Si las facturas de calefacción siguen aumentando, pero la habitación sigue estando fría, el problema suele estar en el método de calefacción utilizado. Los radiadores eléctricos llenos de aceite calientan el aire, y el aire caliente asciende y se escapa por las paredes, dejando los pies fríos. Los calentadores eléctricos de tipo infrarrojo funcionan de manera diferente: envían calor de forma directa hacia las personas y los objetos, tal como lo hace la luz solar en una tarde fresca. Se siente el calor donde uno está, no solo donde se encuentra el termostato.

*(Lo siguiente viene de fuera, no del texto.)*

(* ===== verification/Fnmatch.v ===== *)
(** * Patterns of file names (libc/unistd/fnmatch.c)

    A pointer into the pattern or the string is the list of the characters from there on, with the
    NUL; [None] is a read behind it.  [prev] is the character before the string, if there is one
    behind stringstart.  char is unsigned, as on ARM. *)
From S2P Require Import Prelude Ctype CMem CString.
#[local] Open Scope Z_scope.

Definition FNM_NOMATCH : Z := 1.
Definition FNM_NOESCAPE : Z := 0x01.
Definition FNM_PATHNAME : Z := 0x02.
Definition FNM_PERIOD : Z := 0x04.
Definition FNM_LEADING_DIR : Z := 0x08.
Definition FNM_CASEFOLD : Z := 0x10.
Definition EOS : Z := 0.
Definition SLASH : Z := 47.
Definition DOT : Z := 46.
Definition STAR : Z := 42.
Definition BACKSLASH : Z := 92.
(** flags & m *)
Definition fl (flags m : Z) : bool := negb (Z.land flags m =? 0).

(** *p++ *)
Definition next (p : list Z) : option (Z * list Z) := match p with [] => None | c :: p => Some (c, p) end.

(** ** rangematch *)
Inductive range_result : Type := RANGE_MATCH (newp : list Z) | RANGE_NOMATCH | RANGE_ERROR.
Section encoding.
Context (target : cmem) (targsize : nat) (Ht : (targsize <= length target)%nat).
Definition encoded (text : list Z) (r : option (cmem * option nat)) : Prop :=
  exists target', r = Some (target', if (targsize <=? length text)%nat then None else Some (length text)) /\ drop targsize target' = drop targsize target /\
    ((length text < targsize)%nat -> target' = blit target 0 (text ++ [0])).
Lemma encoded_no_room w text : (length w <= targsize)%nat -> (targsize <= length text)%nat -> encoded text (Some (blit target 0 w, None)).
Proof using Ht. intros Hw H. exists (blit target 0 w). rewrite (proj2 (Nat.leb_le _ _) H). split; [done|]. split; [by apply drop_blit|lia]. Qed.
Lemma ntop_end_spec w : (length w <= targsize)%nat -> encoded w (ntop_end (blit target 0 w) targsize (length w)).
Proof using Ht.
  intros Hw. unfold ntop_end. destruct (Nat.leb_spec targsize (length w)); [by apply encoded_no_room|]. rewrite st_snoc by lia. cbn [mbind option_bind].
  eexists. rewrite (proj2 (Nat.leb_gt _ _)) by done. split; [done|]. split; [apply drop_blit; rewrite length_app; cbn; lia|done].
Qed.
Lemma ntop_loop_spec src w : Forall is_u8 src -> (length w <= targsize)%nat -> encoded (w ++ encode src) (ntop_loop src (blit target 0 w) targsize (length w)).
Proof using Ht.
  assert (is_u8 0) as H00 by done. remember (length src) as n eqn:En. revert src En w. induction n as [n IH] using lt_wf_ind.
  intros [|a [|b [|c src]]] -> w Hb Hw; rewrite ?Forall_cons in Hb; cbn [ntop_loop ntop_rest length Nat.eqb].
  - cbn [encode]. rewrite app_nil_r. by apply ntop_end_spec.
  - destruct (Nat.ltb_spec targsize (length w + 4)); [apply encoded_no_room; [done|]; rewrite length_app; cbn; lia|].
    destruct (output_quad a 0 0) as (-> & -> & _); [tauto..|]. pose proof (sextets_of a 0 0 ltac:(tauto) H00 H00) as Hs. rewrite !Forall_cons in Hs. destruct Hs as (? & ? & ? & ? & _).
    put_all. rewrite <- !app_assoc. cbn [encode quad map take app].
    match goal with |- encoded ?t _ => pose proof (ntop_end_spec t) as E end. rewrite length_app in E. cbn [length] in E. apply E. lia.
  - destruct (Nat.ltb_spec targsize (length w + 4)); [apply encoded_no_room; [done|]; rewrite length_app; cbn; lia|].
    destruct (output_quad a b 0) as (-> & -> & -> & _); [tauto..|]. pose proof (sextets_of a b 0 ltac:(tauto) ltac:(tauto) H00) as Hs. rewrite !Forall_cons in Hs. destruct Hs as (? & ? & ? & ? & _).
    put_all. rewrite <- !app_assoc. cbn [encode quad map take app].
    match goal with |- encoded ?t _ => pose proof (ntop_end_spec t) as E end. rewrite length_app in E. cbn [length] in E. apply E. lia.
  - destruct (Nat.ltb_spec targsize (length w + 4)); [apply encoded_no_room; [done|]; rewrite length_app; cbn; lia|].
    destruct (output_quad a b c) as (-> & -> & -> & ->); [tauto..|]. pose proof (sextets_of a b c ltac:(tauto) ltac:(tauto) ltac:(tauto)) as Hs. rewrite !Forall_cons in Hs. destruct Hs as (? & ? & ? & ? & _).
    put_all. rewrite <- !app_assoc. cbn [encode]. rewrite app_assoc.
    replace (length w + 4)%nat with (length (w ++ quad a b c)) by (rewrite length_app; done). apply (IH (length src)); [cbn; lia|done|tauto|rewrite length_app; cbn; lia].
Qed.
End encoding.

(** C32.  b64_ntop writes the encoding of every sequence of bytes, ended by a NUL, and answers its
    length, or -1 when there is no room for it, and writes nothing behind targsize.  b64_pton accepts
    a text exactly when it is, without its white space, the encoding of some bytes for which there is
    room: padding that is missing or misplaced, a foreign character or bits that are not 0 behind the
    last byte are refused, and nothing is written behind targsize.  What the one wrote the other reads. *)
Theorem base64_roundtrip src text target targsize rest :
  Forall is_u8 src -> Forall is_char text -> (targsize <= length target)%nat ->
  (exists target', b64_ntop src target targsize = Some (target', if (targsize <=? length (encode src))%nat then None else Some (length (encode src))) /\
     drop targsize target' = drop targsize target /\
     ((length (encode src) < targsize)%nat -> target' = blit target 0 (encode src ++ [0]))) /\
  (exists target' r, b64_pton (text ++ 0 :: rest) target targsize = Some (target', r) /\ drop targsize target' = drop targsize target /\
     match r with
     | Some n => exists bs, Forall is_u8 bs /\ encode bs = strip text /\ n = length bs /\ target' = blit target 0 (padded bs)
     | None => forall bs, Forall is_u8 bs -> encode bs = strip text -> (targsize < length (padded bs))%nat
     end) /\
  ((length (padded src) <= targsize)%nat -> b64_pton (encode src ++ 0 :: rest) target targsize = Some (blit target 0 (padded src), Some (length src))).
Proof.
  intros Hs Ht Hl. split; [|split].
  - pose proof (ntop_loop_spec target targsize Hl src [] Hs ltac:(cbn; lia)) as H. rewrite blit_nil in H. exact H.
  - destruct (pton_loop_spec target targsize Hl text rest [] [] eq_refl ltac:(done) ltac:(done) ltac:(cbn; lia) Ht ltac:(cbn; lia)) as (target' & r & E & Hd & Hr).
    cbn [app encode map partial length Nat.sub Nat.add] in E. rewrite blit_nil in E. exists target', r. split; [exact E|]. split; [done|].
    destruct r; [|exact Hr]. destruct Hr as (bs & ? & ? & ? & _ & ?). by exists bs.
  - intros Hp. assert (Forall is_char (encode src)) as Hc by (eapply Forall_impl; [by apply encode_chars|]; intros c Hc; apply Hc).
    destruct (pton_loop_spec target targsize Hl (encode src) rest [] [] eq_refl ltac:(done) ltac:(done) ltac:(cbn; lia) Hc ltac:(cbn; lia)) as (target' & r & E & _ & Hr).
    cbn [app encode map partial length Nat.sub Nat.add] in E, Hr. rewrite blit_nil in E. unfold b64_pton. rewrite E, strip_encode in * by done. destruct r as [n|].
    + destruct Hr as (bs & Hb & Ee & -> & _ & ->). by apply encode_inj in Ee as ->.
    + specialize (Hr src Hs eq_refl). lia.
Qed.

Lo que realmente importa desde el punto de vista técnico Nuestros calentadores eléctricos de alta potencia utilizan elementos de fibra de carbono que generan un calor intenso y dirigido. Un modelo típico de 1,500 W deposita el calor justo donde es necesario. Dado que el infrarrojo transfiere energía directamente, es posible ajustar el termostato a un nivel más bajo y seguir sintiéndose cómodo. En la práctica, esto significa que se puede reducir el consumo total de energía en un 25-40%, en comparación con un radiador eléctrico tradicional lleno de aceite, siempre y cuando ambos se utilicen en el mismo espacio y el objetivo sea mantener un ambiente cálido.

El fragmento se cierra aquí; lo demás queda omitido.